Never heard of a Fender with neck dive.


----------



## smorgdonkey (Jun 23, 2008)

The only thing that will make up your mind on this issue is to try them. Jackson and Fender typically have very different necks with Fender generally being rounder in the back (although they can vary a fair amount because they have their own styles that they offer) and Jackson typically being thinner and flatter with a compound radius fingerboard. Jacksons will vary some too but much less in my experience than the Fenders.

The neck feels are distinctly different so trying is a must in your situation to see what feels best to you.


----------



## Budda (May 29, 2007)

I for one don't tell people what to like and what not to like.

You need to try out all the guitars you're thinking of, and decide which one suits your tastes and needs and budget best.


----------



## blink (Jul 29, 2008)

I agree, try some out. I had a Jackson DK2 and could not get used to the neck after 20 years of playing Fender style necks...it was too thin for me. Some people like that kind of neck obviously but it's all personal preference. Don't buy something you won't want to pick up and play.
Good luck.


----------



## jacksonvsfender (Mar 11, 2009)

I have tried both of them thats how im not sure which to get because I liked both


----------



## blink (Jul 29, 2008)

Well, it really comes down to personal preference. Both make great guitars. Buy something you will play, get something that you are comfortable with, like the tone and playability of, and suits your style of playing. 

My own personal taste leans towards Fender, but I'm only one person and that is just my opinion, someone else may say get a Jackson, and that would be their personal opinion.


----------



## Oakvillain (Mar 7, 2008)

I bought a Charvel by Jackson in the late 80s and within the last year a HSS US Strat as I got back into music.

The Charvel Model (Japan) series in my opinion is a better guitar. Almost everything about it is better. Smooth neck, thick rosewood slab, everything..especially the truss rod. The truss rod on Strats is just embarassing!! The neck is awesome, smooth, and feel's good in my hands. I like the Floyd Rose bridge but setting the intonation is a nightmare compared to the simple Strat bridges. The shape of the guitar is a strat copy but with the pointy headstock. It doesn't bother me.
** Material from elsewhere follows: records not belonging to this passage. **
(** C7, as the code has it.  The preview of a record is taken from the
    first line of its content whose form, with every [Q. <number>)] fragment
    removed and the white space at both ends stripped, is longer than 10
    characters (the preview is that form), or from the first line as it is
    when no line qualifies; a text of at most 150 characters is the preview
    itself, a longer one is cut to its first 150 characters followed by
    three dots, so the preview has at most 153 characters. *)
Theorem preview_is_first_meaningful_line (pdf : document)
        (questions : list question) (q : question) :
  extract_questions_with_year pdf = Ok questions ->
  In q questions ->
  let chosen := chosen_line (complete_content q) in
  question_preview q
  = (if length chosen <=? 150 then chosen else firstn 150 chosen ++ chars "...")
  /\ length (question_preview q) <= 153
  /\ (150 < length chosen -> length (question_preview q) = 153).
Proof.
  intros Hok Hin. apply extract_returns in Hok. destruct Hok as [_ ->].
  apply make_questions_In in Hin.
  destruct Hin as (b & p & r & _ & Hmk).
  destruct (make_question_Some _ _ _ _ Hmk) as [_ ->].
  cbn [question_preview complete_content]. cbv zeta.
  rewrite preview_of_chosen_line.
  split; [|apply shorten_length].
  unfold shorten. rewrite Nat.ltb_antisym.
  now destruct (length (chosen_line (clean_content (all_text_of pdf) p r)) <=? 150).
Qed.

Lemma preview_is_first_meaningful_line_witness :
  question_preview
    (Question 1 (chars "Define the capital asset") 
       (chars "Q. 1) Define the capital asset" ++ [nl]
          ++ chars "pricing model and its assumptions.")
       (chars "Unknown") None (chars "Unknown") 1)
  = chars "Define the capital asset".
Proof.
  refine (proj1 (@preview_is_first_meaningful_line interior_pdf
                   [ Question 1 (chars "Define the capital asset")
                       (chars "Q. 1) Define the capital asset" ++ [nl]
                          ++ chars "pricing model and its assumptions.")
                       (chars "Unknown") None (chars "Unknown") 1 ]
                   _ _ _)).
  - vm_compute. reflexivity.
  - left. reflexivity.
Defined.

(** C7, as stated, fails: a first line of 160 characters after the
    marker gives a preview of 153 characters. *)
Lemma long_preview_has_153_characters :
  exists questions,
    extract_questions_with_year long_line_pdf = Ok questions
    /\ ~ Forall (fun q => length (question_preview q) <= 150) questions.
Proof.
  eexists. split; [vm_compute; reflexivity|].
  intros H. inversion H as [|q l Hq _ E]; subst.
  vm_compute in Hq. lia.
Qed.

(** ** The chapter assigner *)

Lemma assign_one_find (q : question) (items : list (text * list text)) :
  assign_one q (Py.lower (question_preview q)) items
  = match find (chapter_matches (question_preview q)) items with
    | Some item => set_chapter q (fst item)
    | None => q
    end.
Proof.
  induction items as [|[ch keywords] items IH]; [reflexivity|].
  cbn [assign_one find]. unfold chapter_matches at 1, any_keyword. cbn [snd fst].
  destruct (existsb _ keywords); [reflexivity | exact IH].
Qed.

(** C9.  The assigner gives every record, in place, the first chapter in
    the order of the mapping one of whose keywords occurs in the preview,
    letter case apart; a record that no chapter matches is returned as it
    was, its chapter included; a matched record changes in its chapter
    only. *)
Theorem bulk_assign_first_match (questions : list question)
        (keyword_mapping : list (text * list text)) (i : nat) (q : question) :
  nth_error questions i = Some q ->
  length (bulk_assign_by_keywords questions keyword_mapping) = length questions
  /\ exists q',
      nth_error (bulk_assign_by_keywords questions keyword_mapping) i = Some q'
      /\ q' = match find (chapter_matches (question_preview q)) keyword_mapping with
              | Some item => set_chapter q (fst item)
              | None => q
              end
      /\ chapter q' = match find (chapter_matches (question_preview q)) keyword_mapping with
                      | Some item => Some (fst item)
                      | None => chapter q
                      end
      /\ (question_number q', question_preview q', complete_content q',
          marks q', year q', page q')
         = (question_number q, question_preview q, complete_content q,
            marks q, year q, page q).
Proof.
  intros Hq. unfold bulk_assign_by_keywords.
  split; [apply length_map|].
  eexists. split; [rewrite nth_error_map, Hq; reflexivity|].
  rewrite assign_one_find.
  destruct (find (chapter_matches (question_preview q)) keyword_mapping);
    repeat split.
Qed.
Now that I'm older, I mostly play the Strat, because it has so much going for it in terms of tone, and the tone is what makes it sound like songs that I like to play with my Blues Jr. & Zoom board. If you want a great guitar for the money and play 80's rock, great build quality, wider neck, good feel, etc.,. Charvel hands down. You can get them cheap now but I think the Model Series is goign up in price. If you want a very versatile guitar, with gopd feel, a thicker neck then it's the Fender.

I think you need both...kkjuw


----------



## Budda (May 29, 2007)

which one do you like more? make a pros and cons list.


----------



## Diablo (Dec 20, 2007)

jacksonvsfender said:


> I have tried both of them thats how im not sure which to get because I liked both


Then flip a coin, because they're both comparable guitars by reputable manufacturers.
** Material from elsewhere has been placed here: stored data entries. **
(** C7: the VLP32 timing table has 12 rows of 32 entries, and the entry
    of firing sequence [i] and slot [j] is the firing-sequence duration
    times [i] plus the firing duration times [floor (j / 2)], both
    durations being the VLP32 profile's, times 1e-6. *)
Theorem getVLP32TimingOffsets_entries :
  let table := getVLP32TimingOffsets in
  List.length table = 12%nat
  /\ (forall row, In row table -> List.length row = 32%nat)
  /\ (forall i j, 0 <= i < 12 -> 0 <= j < 32 ->
        nth_error table (Z.to_nat i)
          = Some (nth (Z.to_nat i) table [])
        /\ nth_error (nth (Z.to_nat i) table []) (Z.to_nat j)
          = Some (Duration_of_double
                    (F64.add
                       (F64.mul
                          (F64.mul (F64.of_float (firing_seq_duration VLP_32_SPEC))
                                   (F64.decimal 1 6))
                          (F64.of_int i))
                       (F64.mul
                          (F64.mul (F64.of_float (firing_duration VLP_32_SPEC))
                                   (F64.decimal 1 6))
                          (F64.of_int (j / 2)))))).
Proof.
  intros table. subst table.
  split; [| split].
  - rewrite getVLP32TimingOffsets_table, length_map, zrange_length. reflexivity.
  - rewrite getVLP32TimingOffsets_table.
    intros row Hin. apply in_map_iff in Hin. destruct Hin as [i [<- _]].
    rewrite length_map, zrange_length. reflexivity.
  - intros i j Hi Hj. split.
    + rewrite (nth_error_nth _ _ [] (getVLP32TimingOffsets_row i Hi)).
      apply getVLP32TimingOffsets_row. exact Hi.
    + rewrite (getVLP32TimingOffsets_nth i j Hi Hj). reflexivity.
Qed.

(** ** Loops that append points *)

Lemma append_points_nil pc : append_points pc [] = pc.
Proof.
  destruct pc as [pts w]. unfold append_points. simpl.
  rewrite app_nil_r, Z.add_0_r. reflexivity.
Qed.

Lemma append_points_app pc l1 l2 :
  append_points (append_points pc l1) l2 = append_points pc (l1 ++ l2).
Proof.
  unfold append_points. simpl. rewrite app_assoc, length_app, Nat2Z.inj_add.
  f_equal. lia.
Qed.

Lemma push_back_append p pc : push_back p pc = (inl tt, append_points pc [p]).
Proof. reflexivity. Qed.

Lemma zrange_succ n : forall i, zrange (S n) i = zrange n i ++ [i + Z.of_nat n].
Proof.
  induction n; intros i.
  - simpl. rewrite Z.add_0_r. reflexivity.
  - change (zrange (S (S n)) i) with (i :: zrange (S n) (i + 1)).
    rewrite IHn. cbn [zrange app]. rewrite (Nat2Z.inj_succ n).
    replace (i + 1 + Z.of_nat n) with (i + Z.succ (Z.of_nat n)) by lia. reflexivity.
Qed.

Lemma flat_map_ext_in {A B} (f g : A -> list B) l :
  (forall a, In a l -> f a = g a) -> flat_map f l = flat_map g l.
Proof.
  induction l as [|a l IH]; intros H; simpl; [reflexivity |].
  rewrite (H a (or_introl eq_refl)), IH; [reflexivity |].
  intros b Hb. apply H. right. exact Hb.
Qed.

Lemma for_count_plus {St} n m : forall lo (body : Z -> St -> M St) s pc,
  for_count (n + m) lo body s pc
  = bind (for_count n lo body s) (for_count m (lo + Z.of_nat n) body) pc.
Proof.
  induction n; intros lo body s pc.
  - simpl. unfold bind, ret. rewrite Z.add_0_r. reflexivity.
  - change (for_count (S n + m) lo body s pc)
      with (bind (body lo s) (for_count (n + m) (lo + 1) body) pc).
    change (for_count (S n) lo body s)
      with (bind (body lo s) (for_count n (lo + 1) body)).
    replace (lo + Z.of_nat (S n)) with (lo + 1 + Z.of_nat n) by lia.
    unfold bind at 1 2 3. destruct (body lo s pc) as [[s' | e] pc']; [| reflexivity].
    rewrite IHn. reflexivity.
Qed.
If you want better answers, ask better questions. 
Tell us which models of Fender/Jacksons you tried, what you liked about them, what kind of music you play, experience, and how you want to use the guitars. Dont be shy!

I personally agree with Oakvillain.
I like the look of Jacksons, but prefer the neck of Charvels, by far. 
In fact, if you like the Jackson compound radius neck, you'll probably also like the Ibanez RG Wizard II necks. Feels the exact same to me, and also similar guitars.


----------



## Powdered Toast Man (Apr 6, 2006)

Diablo said:


> Then flip a coin, because they're both comparable guitars by reputable manufacturers.
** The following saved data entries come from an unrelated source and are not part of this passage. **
(** X11: a call that finds the window full always waits, and never long.
    When the ceiling is at least 1, no timestamp is later than [now] and the
    count kept has reached the ceiling, the call sleeps for
    [oldest + 1010 - now] ms, which is more than 10 and at most 1010: it is
    let through exactly 1010 ms after the first timestamp kept. *)
Theorem full_window_wait_bounded (c : TrustAPIClient) (now : Z)
  (st : RateLimiterState) :
  1 <= rateLimitQPS c ->
  not_after now st ->
  rateLimitQPS c
  <= Z.of_nat (List.length (filter (fun ts => now - 1000 <? ts) (requests st))) ->
  exists oldest rest w,
    filter (fun ts => now - 1000 <? ts) (requests st) = oldest :: rest
    /\ fst (applyRateLimit c now st) = Some w
    /\ w = oldest + 1010 - now
    /\ 10 < w <= 1010
    /\ admitted_at now (Some w) = oldest + 1010.
Proof.
  intros Q B L. unfold applyRateLimit. cbn [fst].
  destruct (filter (fun ts => now - 1000 <? ts) (requests st))
    as [|oldest rest] eqn:E; [cbn [List.length] in L; lia|].
  assert (I : In oldest (filter (fun ts => now - 1000 <? ts) (requests st)))
    by (rewrite E; now left).
  apply filter_In in I. destruct I as [I O]. apply Z.ltb_lt in O.
  unfold not_after in B. rewrite Forall_forall in B. specialize (B _ I).
  exists oldest, rest, (oldest + 1010 - now).
  split; auto.
  destruct (Z.leb_spec (rateLimitQPS c) (Z.of_nat (List.length (oldest :: rest))));
    [|lia].
  destruct (Z.ltb_spec 0 (1000 - (now - oldest) + 10)); [|lia].
  split; [f_equal; lia|]. split; auto. split; [lia|].
  unfold admitted_at. lia.
Qed.

(** The theorem for the default client: ten timestamps at 0, entry at 400. *)
Lemma full_window_wait_bounded_witness :
  exists w, fst (applyRateLimit default_client 400 ten_at_zero) = Some w
            /\ 10 < w <= 1010.
Proof.
  destruct (full_window_wait_bounded default_client 400 ten_at_zero)
    as (oldest & rest & w & _ & H & _ & Bd & _).
  - simpl. lia.
  - unfold not_after, ten_at_zero. simpl. repeat (constructor; try lia).
  - simpl. lia.
  - exists w. split; assumption.
Defined.

End LimiterWindow.

(** ** ResilientTransport: outcomes and exhaustion *)

Module TransportOutcomes.
Import Client Transport Exchanges TransportFacts.
Local Open Scope list_scope.

Lemma verdict_stop c attempt o res :
  verdict c attempt o = inl res ->
  match res with
  | inr data =>
      exists status h, o = Response status h (Parsed data)
                       /\ response_ok status = true
  | inl e => is_api_error e
  end.
Proof.
  unfold verdict. destruct o as [status h b| |m].
  - destruct (status =? 429).
    + destruct (may_retry c attempt); [discriminate|].
      intros H. inversion H; subst. exact I.
    + destruct ((500 <=? status) && may_retry c attempt)%bool; [discriminate|].
      destruct b as [data|m].
      * destruct (response_ok status) eqn:Ok.
        -- intros H. inversion H; subst. now exists status, h.
        -- destruct data; try (intros H; inversion H; subst; exact I).
           destruct (may_retry c attempt); [discriminate|].
           intros H. inversion H; subst. exact I.
      * destruct (may_retry c attempt); [discriminate|].
        intros H. inversion H; subst. exact I.
  - intros H. inversion H; subst. exact I.
  - destruct (may_retry c attempt); [discriminate|].
    intros H. inversion H; subst. exact I.
Qed.

Lemma verdict_ok c attempt status h data :
  response_ok status = true ->
  verdict c attempt (Response status h (Parsed data)) = inl (inr data).
Proof.
  intros Ok. unfold verdict. unfold response_ok in Ok.
  apply andb_prop in Ok. destruct Ok as [Lo Hi].
  apply Z.leb_le in Lo. apply Z.leb_le in Hi.
  destruct (Z.eqb_spec status 429); [lia|].
  destruct (Z.leb_spec 500 status); [lia|]. simpl.
  unfold response_ok.
  destruct (Z.leb_spec 200 status); [|lia].
  destruct (Z.leb_spec status 299); [|lia]. reflexivity.
Qed.

(** X12: the transport returns data only from a 2xx answer with a JSON
    body, and every failure it reports is a [TrustAPIError].  A call whose
    first answer is such a 2xx returns its body after one attempt and no
    sleep; conversely, when a call returns data, its last attempt was
    answered by a 2xx whose parsed body is that data; and an error outcome is
    never a [TypeError]. *)
Theorem transport_outcomes (c : TrustAPIClient) (net : nat -> fetch_outcome) :
  (forall status h data,
     net 1%nat = Response status h (Parsed data) -> response_ok status = true ->
     makeRequest c net
     = Some {| outcome := inr data; attempts := 1; sleeps := [] |})
  /\ (forall r data,
        makeRequest c net = Some r -> outcome r = inr data ->
        exists status h,
          net (attempts r) = Response status h (Parsed data)
          /\ response_ok status = true)
  /\ (forall r e,
        makeRequest c net = Some r -> outcome r = inl e -> is_api_error e).
Proof.
  split; [|split].
  - intros status h data N Ok. unfold makeRequest.
    rewrite makeRequest_from_unfold, N, verdict_ok by assumption. reflexivity.
  - intros r data H O. unfold makeRequest in H.
    destruct (makeRequest_from_trace c net _ _ _ H) as (A & V & _).
    rewrite O in V. apply verdict_stop in V. now rewrite A.
  - intros r e H O. unfold makeRequest in H.
    destruct (makeRequest_from_trace c net _ _ _ H) as (_ & V & _).
    rewrite O in V. now apply verdict_stop in V.
Qed.

(** The theorem for the default client and a 201 answered at once. *)
Lemma transport_outcomes_witness :
  makeRequest default_client (fun _ => Response 201 None (Parsed (JNum 7)))
  = Some {| outcome := inr (JNum 7); attempts := 1; sleeps := [] |}.
Proof.
  destruct (transport_outcomes default_client
              (fun _ => Response 201 None (Parsed (JNum 7)))) as [First _].
  apply (First 201 None (JNum 7)); reflexivity.
Defined.

Lemma verdict_transient c attempt o :
  transient o -> may_retry c attempt = true ->
  exists delay, verdict c attempt o = inr delay.
Proof.
  intros T R. unfold verdict. destruct o as [status h b| |m]; simpl in T.
  - destruct (Z.eqb_spec status 429).
    + rewrite R. eexists. reflexivity.
    + destruct T as [T|T]; [congruence|].
      rewrite R. destruct (Z.leb_spec 500 status); [|lia].
      eexists. reflexivity.
  - destruct T.
  - rewrite R. eexists. reflexivity.
Qed.

Lemma may_retry_within c a :
  (1 <= a <= Z.to_nat (maxRetries c))%nat -> may_retry c a = true.
Proof. intros B. unfold may_retry. apply Z.leb_le. lia. Qed.

Lemma may_retry_beyond c a :
  (Z.to_nat (maxRetries c) < a)%nat -> may_retry c a = false.
Proof. intros B. unfold may_retry. apply Z.leb_gt. lia. Qed.

Lemma exhaust c net :
  (forall n, transient (net n)) ->
  forall k a,
    (1 <= a)%nat -> (a + k = S (Z.to_nat (maxRetries c)))%nat ->
    exists r, makeRequest_from c net (S k) a = Some r
              /\ attempts r = S k
              /\ verdict c (S (Z.to_nat (maxRetries c)))
                         (net (S (Z.to_nat (maxRetries c))))
                 = inl (outcome r).
Proof.
  intros T. induction k as [|k IH]; intros a A E.
  - rewrite makeRequest_from_unfold.
    assert (Ea : a = S (Z.to_nat (maxRetries c))) by lia. subst a.
    destruct (verdict_final c (S (Z.to_nat (maxRetries c)))
                (net (S (Z.to_nat (maxRetries c)))))
      as [o O]; [apply may_retry_beyond; lia|].
    rewrite O. eexists. split; [reflexivity|]. simpl. auto.
  - rewrite makeRequest_from_unfold.
    destruct (verdict_transient c a (net a) (T a)) as [d D];
      [apply may_retry_within; lia|].
    rewrite D. destruct (IH (S a)) as (r & H & At & V); [lia | lia |].
    rewrite H. eexists. split; [reflexivity|]. simpl. split; auto.
Qed.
Actually, they're comparable guitars from the same manufacturer. Fender owns Jackson.

Dude, it depends whether you like round or pointy. I would maybe think about the kind of music you're looking to play. If you're playing jazz on a pointy Jackson you may get a few raised eyebrows.


----------



## Milkman (Feb 2, 2006)

If I want a Strat type of guitar, Fender's are often great, even the MIMs and MIKs.

For a superstrat, Floyd Rose equipped style guitar, I really like Jacksons.

I built this one from various parts, mostly purchased on Ebay

I gigged the heck out of it for years. I think the materials cost around $600 ~ $800

Great guitar

Pointy?

Nonsense. The only thing pointy on many Jacksons is the headstock.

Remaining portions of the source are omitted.